Aerobic digestion and nitrification-denitrification work together thanks to an innovative membrane system
The discussion, however, has mainly focused on issues like MABR technology’s low operating expenses, high energy efficiency, low maintenance, scalability, and its neighborly low noise and odor levels.
What’s discussed less is exactly what goes on inside an MABR module. At the most basic level, it’s aerobic digestion, which uses bacteria that consume oxygen to digest wastewater. Sometimes the function of the MABR’s membrane is compared to the human lung‘s. Oxygen at atmospheric pressure diffuses through the membrane wall and feeds the aerobic digestion without bubbles.
Making bubbles with compressed air is not only energy-intensive, but also inefficient: Most of the air in the bubbles rises to the surface before the bacteria even have a chance to use it.
Simultaneous Nitrification and Denitrification (SND)

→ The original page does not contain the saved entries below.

(* ===== verification/Example.v ===== *)
(** * A concrete deployment

    One tenant, one user, a public and a confidential client, one authorization
    code and one refresh token, over toy instances of the third-party code.
    Witnesses evaluate the development on it. *)

From S2P Require Import Prelude Values External AuditLog Directory Application ClientJwks.
From S2P Require Import Client AuthorizationRequest AuthSession AuthorizationCode RefreshToken.
From S2P Require Import Dpop ClientAssertion ClientAuth Effects TokenClaims AccessGate.
From S2P Require Import TokenService ClientCredentials AuthenticationPolicy Lockout SsoSession SessionKey.
From S2P Require Import Membership SignInStore PasswordPolicy RateLimit.

#[export] Existing Instances toy_hashing toy_jose toy_collation toy_url.

Definition toy_key : string := "0123456789abcdef0123456789abcdef".
Definition toy_endpoint : string := "https://idp/1/token".
(** A proof is [key.jti.signature]. *)
#[export] Instance toy_dpop : DpopJose := {|
  proof_header_from_json x := Some {|
    ph_typ := Some "dpop+jwt"; ph_alg := Some "ES256";
    ph_jwk := Some (list_to_map [("kty", JsonString "EC"); ("crv", JsonString "P-256");
                                 ("x", JsonString x); ("y", JsonString x)]) |};
  decode_proof proof _ :=
    match split_on "." proof with
    | [_; jti; _] => Some {| pc_jti := Some jti; pc_htm := Some "POST";
                             pc_htu := Some toy_endpoint; pc_iat := Some 1000%Z; pc_ath := None |}
    | _ => None
    end
|}.
(** An assertion is [kid.jti.signature], signed by client [batch]. *)
#[export] Instance toy_assertion : AssertionJose := {|
  assertion_header_kid a := match split_on "." a with kid :: _ => Some (Some kid) | [] => None end;
  decode_assertion a _ _ :=
    match split_on "." a with
    | [_; jti; _] => Ok {| cl_iss := "batch"; cl_sub := "batch"; cl_aud := One "https://idp/1";
                           cl_exp := 1200%Z; cl_jti := Some jti |}
    | _ => Err DecodeInvalidSignature
    end;
  json_string_member _ _ := Some "batch"
|}.
#[export] Instance toy_hasher : PasswordHasher := {|
  hasher_verify secret hash := Ok (String.eqb secret hash);
  hasher_hash _ secret := Ok secret
|}.
#[export] Instance toy_encoder : JwtEncoder := {|
  jwt_encode _ _ _ typ claims :=
    Ok (typ ++ ":" ++ match claims with
                      | IdClaims c => it_sub c ++ ":" ++ it_aud c
                      | AccessClaims c => at_sub c ++ ":" ++ at_aud c
                      end)
|}.

Definition toy_config : TokenConfig := {|
  cfg_base_issuer := "https://idp"; cfg_access_token_ttl := 900; cfg_management_token_ttl := 300;
  cfg_id_token_ttl := 3600; cfg_refresh_token_ttl := 2592000 |}.
Definition toy_now : DateTime := seconds 1000.
Definition toy_ctx : RequestContext := {|
  ctx_correlation_id := "c"; ctx_ip_address := None; ctx_user_agent := None |}.
Definition toy_tenant : Tenant := {|
  t_id := 1%N; t_parent_tenant_id := None; t_name := "root"; t_status := TenantActive;
  t_self_registration_enabled := false; t_email_login_enabled := false;
  t_created_at := 0; t_updated_at := 0 |}.
Definition toy_user : User := {|
  u_id := 7%N; u_tenant_id := 1%N; u_sub := 70%N; u_email := "a@example.com";
  u_email_verified := true; u_preferred_username := None; u_name := None; u_language := None;
  u_theme := None; u_password_hash := ""; u_must_change_password := false;
  u_password_changed_at := None; u_status := UserActive; u_pending_setup := false;
  u_failed_login_count := 0; u_locked_until := None; u_created_at := 0; u_updated_at := 0 |}.
Definition toy_client : Client := {|
  c_id := 3%N; c_tenant_id := 1%N; c_client_id := "app"; c_client_secret_hash := None;
  c_client_type := ClientPublic; c_client_status := ClientActive; c_app_name := "App";
  c_redirect_uris := ["https://app/cb"]; c_grant_types := ["authorization_code"; "refresh_token"];
  c_response_types := ["code"]; c_scopes := ["openid"; "offline_access"];
  c_token_endpoint_auth_method := AuthNone; c_jwks := None; c_post_logout_redirect_uris := [];
  c_frontchannel_logout_uri := None; c_backchannel_logout_uri := None;
  c_created_at := 0; c_updated_at := 0 |}.
Definition toy_jwk : Jwk := {|
  jwk_kty := "EC"; jwk_use := "sig"; jwk_kid := "k1"; jwk_alg := "ES256"; jwk_n := None;
  jwk_e := None; jwk_crv := Some "P-256"; jwk_x := Some "x"; jwk_y := Some "y" |}.
(** A service account that signs assertions. *)
Definition toy_batch : Client := {|
  c_id := 4%N; c_tenant_id := 1%N; c_client_id := "batch"; c_client_secret_hash := None;
  c_client_type := ClientConfidential; c_client_status := ClientActive; c_app_name := "Batch";
  c_redirect_uris := []; c_grant_types := ["client_credentials"];
  c_response_types := []; c_scopes := ["jobs:run"; "openid"];
  c_token_endpoint_auth_method := AuthPrivateKeyJwt; c_jwks := Some {| cj_keys := [toy_jwk] |};
  c_post_logout_redirect_uris := []; c_frontchannel_logout_uri := None;
  c_backchannel_logout_uri := None; c_created_at := 0; c_updated_at := 0 |}.

Definition toy_verifier : string := "0123456789012345678901234567890123456789012".
Definition toy_authentication : Authentication := {|
  au_user_id := 7%N; au_auth_time := seconds 990; au_sso_sid := Some "sid";
  au_methods := Some [Password] |}.
Definition toy_code : AuthorizationCode := {|
  ac_hash := {| code_hash_value := "code" |}; ac_tenant_id := 1%N;
  ac_grant := {| cg_client_id := "app"; cg_redirect_uri := "https://app/cb";
                 cg_scope := ["openid"; "offline_access"]; cg_nonce := "n";
                 cg_pkce := {| pk_challenge := toy_verifier; pk_method := S256 |} |};
  ac_auth := toy_authentication; ac_expires_at := seconds 1060; ac_used_at := None;
  ac_created_at := seconds 1000; ac_updated_at := seconds 1000 |}.
Definition toy_refresh : RefreshToken := {|
  rt_token_hash := "rt"; rt_parent_hash := None; rt_grant_hash := Some "grant";
  rt_tenant_id := 1%N; rt_user_id := 7%N; rt_client_id := "app";
  rt_scope := ["openid"; "offline_access"]; rt_sid := Some "sid";
  rt_methods := Some [Password]; rt_auth_time := Some (seconds 990);
  rt_dpop_jkt := None; rt_expires_at := seconds 9000; rt_revoked_at := None;
  rt_created_at := seconds 995 |}.

Definition toy_signin : SignInTables := {|
  si_sessions := []; si_sso := {| st_rows := []; st_contexts := [] |}; si_consents := []; si_devices := []; si_auths := [] |}.
Definition toy_tenancy : Tenancy := {|
  tn_memberships := [new_home 1%N 7%N 0]; tn_policies := [];
  tn_default_effect := fun _ => DefaultAllow;
  tn_sso_lifetime := fun _ => {| sl_idle := seconds 1800; sl_absolute := seconds 43200;
                                 sl_bound := seconds 2592000 |};
  tn_lockout := fun _ => {| lk_max_failed_attempts := 10; lk_lock_duration_secs := 900;
                            lk_max_lock_duration_secs := 3600 |};
  tn_registered_device_required := fun _ => false;
  tn_password_policy := fun _ => password_policy_default; tn_identifiers := []; tn_domains := [] |}.

Definition toy_db : Database := {|
  db_codes := [toy_code]; db_refresh := [toy_refresh]; db_dpop := []; db_jtis := [];
  db_clients := [toy_client; toy_batch]; db_users := [toy_user]; db_tenants := [toy_tenant];
  db_resources := []; db_applications := []; db_bindings := []; db_assignments := [];
  db_permissions := []; db_enforcement := fun _ => AssignmentEnforce; db_audit := []; db_usage := [];
  db_signin := toy_signin; db_tenancy := toy_tenancy |}.
Definition toy_world : World := {|
  w_db := toy_db; w_clock := toy_now; w_db_clock := toy_now;
  w_signing_key := Ok {| sk_kid := "k"; sk_algorithm := "ES256"; sk_private_pem := "pem" |};
  w_faults := []; w_tokens n := "token-" ++ pretty n; w_tokens_drawn := 0;
  w_uuids n := N.of_nat n; w_uuids_drawn := 0;
  w_alerts := []; w_limiter := toy_limiter; w_hash_work := 0; w_dummy := None |}.

Definition toy_credentials : PresentedClientCredentials := {|
  pr_basic := None; pr_body_client_id := Some "app"; pr_body_client_secret := None;
  pr_client_assertion := None; pr_client_assertion_type := None |}.
Definition toy_code_command : TokenCommand := {|
  cmd_grant_type := Some "authorization_code"; cmd_code := Some "code";
  cmd_redirect_uri := Some "https://app/cb"; cmd_code_verifier := Some toy_verifier;
  cmd_credentials := toy_credentials; cmd_refresh_token := None; cmd_scope := None;
  cmd_resource := None; cmd_dpop_proof := None |}.
Definition toy_refresh_command : TokenCommand := {|
  cmd_grant_type := Some "refresh_token"; cmd_code := None; cmd_redirect_uri := None;
  cmd_code_verifier := None; cmd_credentials := toy_credentials;
  cmd_refresh_token := Some "rt"; cmd_scope := None; cmd_resource := None;
  cmd_dpop_proof := None |}.
Definition toy_proof : string := toy_key ++ ".j1.s".
Definition toy_dpop_command : TokenCommand := {|
  cmd_grant_type := Some "refresh_token"; cmd_code := None; cmd_redirect_uri := None;
  cmd_code_verifier := None; cmd_credentials := toy_credentials;
  cmd_refresh_token := Some "rt"; cmd_scope := None; cmd_resource := None;
  cmd_dpop_proof := Some toy_proof |}.
Definition toy_batch_credentials : PresentedClientCredentials := {|
  pr_basic := None; pr_body_client_id := Some "batch"; pr_body_client_secret := None;
  pr_client_assertion := Some "k1.j1.s";
  pr_client_assertion_type := Some JWT_BEARER_ASSERTION_TYPE |}.
Definition toy_batch_command : TokenCommand := {|
  cmd_grant_type := Some "client_credentials"; cmd_code := None; cmd_redirect_uri := None;
  cmd_code_verifier := None; cmd_credentials := toy_batch_credentials;
  cmd_refresh_token := None; cmd_scope := None; cmd_resource := None; cmd_dpop_proof := None |}.

Definition toy_context : TenantContext := {| tc_tenant_id := 1%N |}.
Definition toy_exchange (cmd : TokenCommand) : Prog (Result TokenError IssuedTokens) :=
  exchange toy_config toy_context cmd toy_ctx.
Definition toy_tokens (bound : bool) : IssuedTokens := {|
  tk_access_token := "at+jwt:70:https://idp/1/userinfo"; tk_id_token := Some "JWT:70:app";
  tk_expires_in := 900; tk_scope := "openid offline_access";
  tk_refresh_token := Some "token-0"; tk_bound_to_key := bound |}.
Definition toy_machine_tokens : IssuedTokens := {|
  tk_access_token := "at+jwt:batch:https://idp/1/userinfo"; tk_id_token := None;
  tk_expires_in := 900; tk_scope := "jobs:run"; tk_refresh_token := None;
  tk_bound_to_key := false |}.
Lemma toy_codes_keyed : NoDup (ac_hash <$> db_codes (w_db toy_world)).
Proof. by apply (bool_decide_unpack _); vm_compute. Qed.
(** A request served alone. *)
Definition toy_after (cmd : TokenCommand) : World := (run (toy_exchange cmd) toy_world).2.
Lemma toy_run cmd r :
  (run (toy_exchange cmd) toy_world).1 = r -> run (toy_exchange cmd) toy_world = (r, toy_after cmd).
Proof. intros <-. apply surjective_pairing. Qed.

One interesting thing about MABR is that it allows multiple processes to occur simultaneously in the same tank. According to the Connecticut Water Pollution Abatement Association:
Nitrification is the conversion of ammonia (NH3) to nitrate (NO3). […] This is a two-step process that is done with oxygen and two types of bacteria, Nitrosomonas and Nitrobacter, known collectively as the nitrifiers. […] Denitrification is the conversion of nitrate (NO3) to nitrogen gas (N2) […] Heterotrophic bacteria utilize the nitrate (NO3) as an oxygen source under anoxic conditions to break down organic substances.
These nitrifying bacteria thrive in the biofilm as the membrane continuously delivers oxygen to them at the molecular level without creating bubbles. But how does the membrane do that? Fluence’s self-respiring membrane is made of a polymer that isn’t perforated. Instead, its structure is air-permeable at the molecular scale. This membrane is shaped into a spirally wound envelope, with air flowing within it. This envelope is immersed in a wastewater tank (the reactor). As air flows through the membrane walls and into the wastewater, aerobic bacteria cling to it, form a nitrifying biofilm, and thrive, converting dissolved ammonia into nitrate.
The oxygen levels near the membrane in an MABR are high, but the levels are lower between the membrane sheets and in the rest of the tank, so denitrifying bacteria use oxygen from the nitrate. The nitrate is broken into nitrogen gas, which is discharged to the atmosphere, and into oxygen, which induces further digestion of carbon-based organic contaminants in the wastewater.
This is referred to as the simultaneous nitrification and denitrification (SND) process.
The biofilm-based SND used in MABR is a very stable and resilient process, with high resistance to environmental shocks. It works well in lower temperatures and its reactors are smaller than others that perform similar treatment work. Because no nitrate recirculation is required, energy is saved on pumping.
Air Use Inside an MABR Module
It is important to clarify that although the energy-intensive process of pressurizing air to force it through diffusers is not required with MABR modules as it was in legacy aerobic water treatment facilities, the air must still be pumped into the membrane envelopes. The pressure required to do so, however, is negligible. Because the membrane walls of the envelopes are held separate by a specially designed air spacer, fanning the air through the membrane envelopes is done virtually at atmospheric pressure.
The wastewater within an MABR module must be mixed periodically, and, in fact, bubbles are used in periodic cycles to mix the wastewater to avoid the drawbacks of mechanical mixing.
Take a look inside an MABR module in this short video:
Old Principles, New Application
The MABR module has combined new membrane polymer technology and old principles into an ingenious package that efficiently and simultaneously performs many functions within one small footprint.